Don’t Speak That Way: It’s Disloyal

One of my favourite movies (from whence the line that titles this post) is MGM’s 1939 classic, The Women. It’s a wonderful, dated, sexist and horribly conservative romp through the upper crust of society in the late 20s, I assume, perhaps imagining a time from before the Great Depression, although there are enough references to the then-current situation (such as a swastika) to make me think that some part of it, at least, was modern for its time – 1936 – in the mind of the play-write, Clare Boothe Luce.
Apart from the comedy of manners that is the play, itself, and the movie, the thing that interests me most is the language. I am amazed at the literary version (at least) of the language of the upper, middle and lower classes as depicted in the script. I note the affected British accents of the upper class and their servants. The accents of the latter turn to broad American/New Yorker when the bosses are not watching. The accents of the middle class – shop keepers, gym instructors, etc – would, today, be best heard in old recordings of William F. Buckley; whilst the lower classes – servants, persons of color, etc – all use highly educated but rougher versions of Buckley. I note especially that no one can seem to say the letter “r”. The lead character and her daughter, both named Mary, are called, what I can best type as “mah-ly” and “little mah-ly”. If you say it fast enough, of course, l does sound like r and it is an affectation useful for singing as well. This last makes me imagine it was an acting convention rather than a then-used dialect.
What I most enjoy, however, are the words, themselves. Words like tragic, ghastly, and disloyal show up in conversations. “Reno-vated”, a then-slang for divorced (which often took place in Reno, Nevada, where the laws were more liberal), “Basil” (I think that’s how it’s spelled) for “counter worker” or “shop keeper”, and “Chorus Girl” are used with comfort indicating common parlance not only with the characters but with the assumed audience which was all classes of people.

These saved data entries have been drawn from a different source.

(** *** A total ordering for every partition without 3-cycle

    [asc i j] tells whether the box [(i, j)] ascends.  The first row is
    ranked just above its descending neighbours; these come before its
    ascending neighbours in the ordering of the other rows because the
    neighbours of the first row are pairwise joined by a box. *)

Lemma threshold_above (descends : Z → bool) (ordering : list Z) h d :
  1 ≤ d ≤ h → descends d = true →
  rank ordering (d - 1) < threshold descends ordering h.
Proof.
  intros Hd Hdesc. unfold threshold.
  assert (rank ordering (d - 1) + 1 ≤
          foldr Z.max 0 ((λ j, rank ordering (j - 1) + 1)
                           <$> filter (λ j, descends j = true) (range 1 (h + 1)))); [|lia].
  apply foldr_max_ge, list_elem_of_fmap. exists d. split; [reflexivity|].
  apply list_elem_of_filter. split; [exact Hdesc|]. apply elem_of_range. lia.
Qed.

Lemma threshold_cases (descends : Z → bool) (ordering : list Z) h :
  threshold descends ordering h = 0
  ∨ ∃ d, 1 ≤ d ≤ h ∧ descends d = true
         ∧ threshold descends ordering h = rank ordering (d - 1) + 1.
Proof.
  unfold threshold.
  destruct (foldr_max_elem ((λ j, rank ordering (j - 1) + 1)
              <$> filter (λ j, descends j = true) (range 1 (h + 1)))) as [E|E];
    [left; exact E|right].
  apply list_elem_of_fmap in E as (d & E & Hd).
  apply list_elem_of_filter in Hd as [Hdesc Hd]. apply elem_of_range in Hd.
  exists d. split; [lia|]. split; [exact Hdesc|exact E].
Qed.

Lemma ordering_exists (p : list Z) (asc : Z → Z → bool) :
  dyck p = true →
  (∀ i j k,
     (i, j) ∈ _boxes_under_path p → (j, k) ∈ _boxes_under_path p →
     (i, k) ∈ _boxes_under_path p →
     ¬ (asc i j = true ∧ asc j k = true ∧ asc i k = false)
     ∧ ¬ (asc i j = false ∧ asc j k = false ∧ asc i k = true)) →
  ∃ ordering, ordering ≡ₚ range 0 (len p)
    ∧ ∀ i j, (i, j) ∈ _boxes_under_path p →
        (asc i j = true ↔ rank ordering i < rank ordering j).
Proof.
  revert asc. induction p as [|h tail IH]; intros asc Hd Hcyc.
  { exists []. split; [reflexivity|]. intros i j Hb.
    apply elem_of_boxes in Hb as (k & _ & Hk & _). discriminate. }
  pose proof Hd as Hd0. apply dyck_cons in Hd as (Hh & _ & Hdt).
  assert (Hup : ∀ i j, (i, j) ∈ _boxes_under_path tail →
                       (i + 1, j + 1) ∈ _boxes_under_path (h :: tail)).
  { intros i j Hb. apply boxes_cons. right.
    pose proof (boxes_in_range _ _ _ Hdt Hb). split; [lia|].
    replace (i + 1 - 1) with i by lia. replace (j + 1 - 1) with j by lia. exact Hb. }
  assert (Hdown : ∀ i j, 1 ≤ i → (i, j) ∈ _boxes_under_path (h :: tail) →
                         (i - 1, j - 1) ∈ _boxes_under_path tail).
  { intros i j Hi Hb. apply boxes_cons in Hb as [[-> _]|[_ Hb]]; [lia|exact Hb]. }
  destruct (IH (λ i j, asc (i + 1) (j + 1)) Hdt) as (o & Ho & Hrank).
  { intros i j k Hij Hjk Hik. apply Hcyc; apply Hup; assumption. }
  set (t := threshold (λ j, negb (asc 0 j)) o h).
  assert (Hlen : len o = len tail).
  { rewrite (length_permutation_range _ _ Ho). pose proof (len_nonneg tail). lia. }
  assert (Hnd : NoDup o) by (rewrite Ho; apply NoDup_range).
  assert (Hbound : ∀ i, 0 ≤ i < len tail → 0 ≤ rank o i < len tail).
  { intros i Hi. apply elem_of_range. rewrite <- Ho. apply rank_elem. lia. }
  assert (Hhlen : h ≤ len tail).
  { pose proof (dyck_bound (h :: tail) 0 h Hd0 eq_refl) as Hb.
    rewrite len_cons in Hb. lia. }
  assert (Hrow : ∀ j, 1 ≤ j ≤ h → (0, j) ∈ _boxes_under_path (h :: tail)).
  { intros j Hj. apply boxes_cons. left. lia. }
  assert (HD : ∀ d, 1 ≤ d ≤ h → asc 0 d = false → rank o (d - 1) < t).
  { intros d Hd1 Hdesc. apply threshold_above; [exact Hd1|]. rewrite Hdesc. reflexivity. }
  assert (HA : ∀ a, 1 ≤ a ≤ h → asc 0 a = true → t ≤ rank o (a - 1)).
  { intros a Ha Hasc.
    destruct (threshold_cases (λ j, negb (asc 0 j)) o h) as [E|(d & Hd1 & Hdesc & E)];
      fold t in E; rewrite E.
    { apply Hbound. lia. }
    apply negb_true_iff in Hdesc.
    assert (Hne : d ≠ a) by congruence.
    assert (rank o (d - 1) < rank o (a - 1)); [|lia].
    destruct (Z.lt_total d a) as [Hlt|[?|Hgt]]; [|congruence|].
    - destruct (box_triangle _ 0 d a Hd0 (Hrow a Ha)) as [H0d Hda]; [lia|].
      destruct (Hcyc 0 d a H0d Hda (Hrow a Ha)) as [_ Hc].
      apply (Hrank (d - 1) (a - 1)); [apply Hdown; [lia|exact Hda]|].
      replace (d - 1 + 1) with d by lia. replace (a - 1 + 1) with a by lia.
      destruct (asc d a); [reflexivity|tauto].
    - destruct (box_triangle _ 0 a d Hd0 (Hrow d Hd1)) as [H0a Had]; [lia|].
      destruct (Hcyc 0 a d H0a Had (Hrow d Hd1)) as [Hc _].
      assert (Hnlt : ¬ rank o (a - 1) < rank o (d - 1)).
      { intros Hlt. apply (Hrank (a - 1) (d - 1)) in Hlt; [|apply Hdown; [lia|exact Had]].
        replace (a - 1 + 1) with a in Hlt by lia.
        replace (d - 1 + 1) with d in Hlt by lia. tauto. }
      assert (rank o (a - 1) ≠ rank o (d - 1)); [|lia].
      intros Heq. apply rank_inj in Heq; [lia|exact Hnd|lia|lia]. }
  assert (Ht : 0 ≤ t ≤ len tail).
  { destruct (threshold_cases (λ j, negb (asc 0 j)) o h) as [E|(d & Hd1 & _ & E)];
      fold t in E; rewrite E; [pose proof (len_nonneg tail); lia|].
    pose proof (Hbound (d - 1)). lia. }
  exists (t :: map (bump t) o). split.
  - rewrite len_cons. rewrite <- (bump_range t (len tail) Ht).
    apply Permutation_cons; [reflexivity|]. apply Permutation_map. exact Ho.
  - intros i j Hb. pose proof (boxes_in_range _ _ _ Hd0 Hb) as Hr. rewrite len_cons in Hr.
    apply boxes_cons in Hb as [[-> Hj]|[Hi Hb]].
    + rewrite rank_cons_0, rank_cons_pos, rank_map by lia.
      unfold bump. destruct (asc 0 j) eqn:E.
      * specialize (HA j Hj E). destruct (Z.ltb_spec (rank o (j - 1)) t); [lia|].
        split; [lia|reflexivity].
      * specialize (HD j Hj E). destruct (Z.ltb_spec (rank o (j - 1)) t); [|lia].
        split; [discriminate|lia].
    + rewrite !rank_cons_pos, !rank_map by lia. rewrite <- bump_lt.
      specialize (Hrank (i - 1) (j - 1) Hb).
      replace (i - 1 + 1) with i in Hrank by lia.
      replace (j - 1 + 1) with j in Hrank by lia. exact Hrank.
Qed.

(** Every disjoint partition of the boxes of a Dyck path without 3-cycle
    is the orientation given by some total ordering of the rows. *)
Lemma partition_from_ordering (p : list Z) (ascents descents : gset (Z * Z)) :
  dyck p = true →
  ascents ## descents →
  ascents ∪ descents = _boxes_under_path p →
  no_3_cycle ascents descents (combinations3 (range 0 (len p))) = true →
  ∃ ordering, ordering ∈ permutations (range 0 (len p))
    ∧ (len p, ascents, descents) = oriented (len p) (_boxes_under_path p) ordering.
Proof.
  intros Hd Hdisj Hcover Hcyc.
  assert (Hdesc : ∀ b, b ∈ _boxes_under_path p → b ∈ descents ↔ b ∉ ascents).
  { intros b Hb. rewrite <- Hcover in Hb. apply elem_of_union in Hb.
    pose proof (proj1 (elem_of_disjoint _ _) Hdisj b). tauto. }
  destruct (ordering_exists p (λ i j, bool_decide ((i, j) ∈ ascents)) Hd)
    as (o & Ho & Hrank).
  { intros i j k Hij Hjk Hik.
    pose proof (boxes_in_range _ _ _ Hd Hij). pose proof (boxes_in_range _ _ _ Hd Hjk).
    assert (Hc : is_3_cycle ascents descents (i, j, k) = false).
    { apply (proj1 (no_3_cycle_spec _ _ _) Hcyc).
      apply elem_of_combinations3_range. lia. }
    apply is_3_cycle_false in Hc as [Hc1 Hc2].
    rewrite !bool_decide_eq_true, !bool_decide_eq_false.
    rewrite <- !Hdesc by assumption. tauto. }
  exists o. split; [apply elem_of_permutations, Ho|].
  unfold oriented. f_equal; [f_equal|]; apply set_eq; intros [i j];
    rewrite elem_of_filter; cbn [fst snd].
  - split.
    + intros Hb. assert (Hin : (i, j) ∈ _boxes_under_path p).
      { rewrite <- Hcover. apply elem_of_union. left. exact Hb. }
      split; [|exact Hin]. apply (Hrank i j Hin), bool_decide_eq_true, Hb.
    + intros [Hlt Hin]. apply (Hrank i j Hin), bool_decide_eq_true in Hlt. exact Hlt.
  - split.
    + intros Hb. assert (Hin : (i, j) ∈ _boxes_under_path p).
      { rewrite <- Hcover. apply elem_of_union. right. exact Hb. }
      split; [|exact Hin]. intros Hlt.
      apply (Hrank i j Hin), bool_decide_eq_true in Hlt.
      apply (Hdesc _ Hin) in Hb. tauto.
    + intros [Hnlt Hin]. apply (Hdesc _ Hin). intros Hb. apply Hnlt.
      apply (Hrank i j Hin), bool_decide_eq_true, Hb.
Qed.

I find the same now as I watch Downton Abbey: even the most-under of the under classes seem to have vocabulary 3 or 4 times larger than most modern Americans I know no matter what their assumed class.
This language discussion is, of course, one that comes up in liturgical context. I’m quite happy using my WR texts drawn from the 1662-1928 BCP, the KJV Bible, the Coverdale Psalter and the Anglo-Catholic revival. I’m ok with the awkward “Liturgical English™” of the OCA, although I can think of a few places where it needs ironing out. Even the 1979 BCP sounds rather non-pedestrian, unlike the former version of the RC Missal which sounded like it had been ripped from the pages of not even the NY Times, but rather the Daily News.
This came up today during discussion at the SF Orthodox Institute’s Symposium on Prayer. A question was asked about praying in a language that the party asking “understood” – specifically in the context of the Divine Services (rather than private devotions). Metropolitan Kallistos (Ware) gave an answer which surprised me: the Hebrews of Jesus time used a liturgical language out of sync with the streets of Israel. The Greeks of Byzantium and today use a church language that was nothing like the Greek spoken by anyone. The Slavs used “Church Slavonic” which is not Russian now nor before. To which I will add that the Latin of the Church is not the written Latin of Cicero or the spoken Latin of Jerome and Augustine. And even the KJV/BCP is not street English.
It’s only we moderns – in the last 50 years or so – that reject a language of intellect and beauty in favor of Sup?, Yo!, Eh?, and ironic understatement, vulgarities, indiscriminate lewdness and insults. And we call all attempts to repair the language racist and classist. Shouldn’t Language be beautiful and fun to use – not only in the liturgy but in daily life? I will leave debates about racism to those who know more about such things. But I will take the label of classist: provided that my purpose is understood as bettering everyone because even our “upper class” say “nukuler”.
I’m not discussing regional dialect here: George W should sound like a hick. But if you listen to or read the sermons of yesteryear, you know that even the hick preachers sounded better educated than most of us.
Despite objections from the Boomers, Rome is fixing her liturgy – let us pray the next Pope is as concerned with tradition and meaning. But in our country, the Boomers, happily followed by Xers and those succeeding us, seem to have left English in the boys’ bathroom of a Middle School between classes. Is it not time we rescued our forgotten tongue and caused it to go to college, use dictionaries, read better books, and find out how to diagram complex sentences?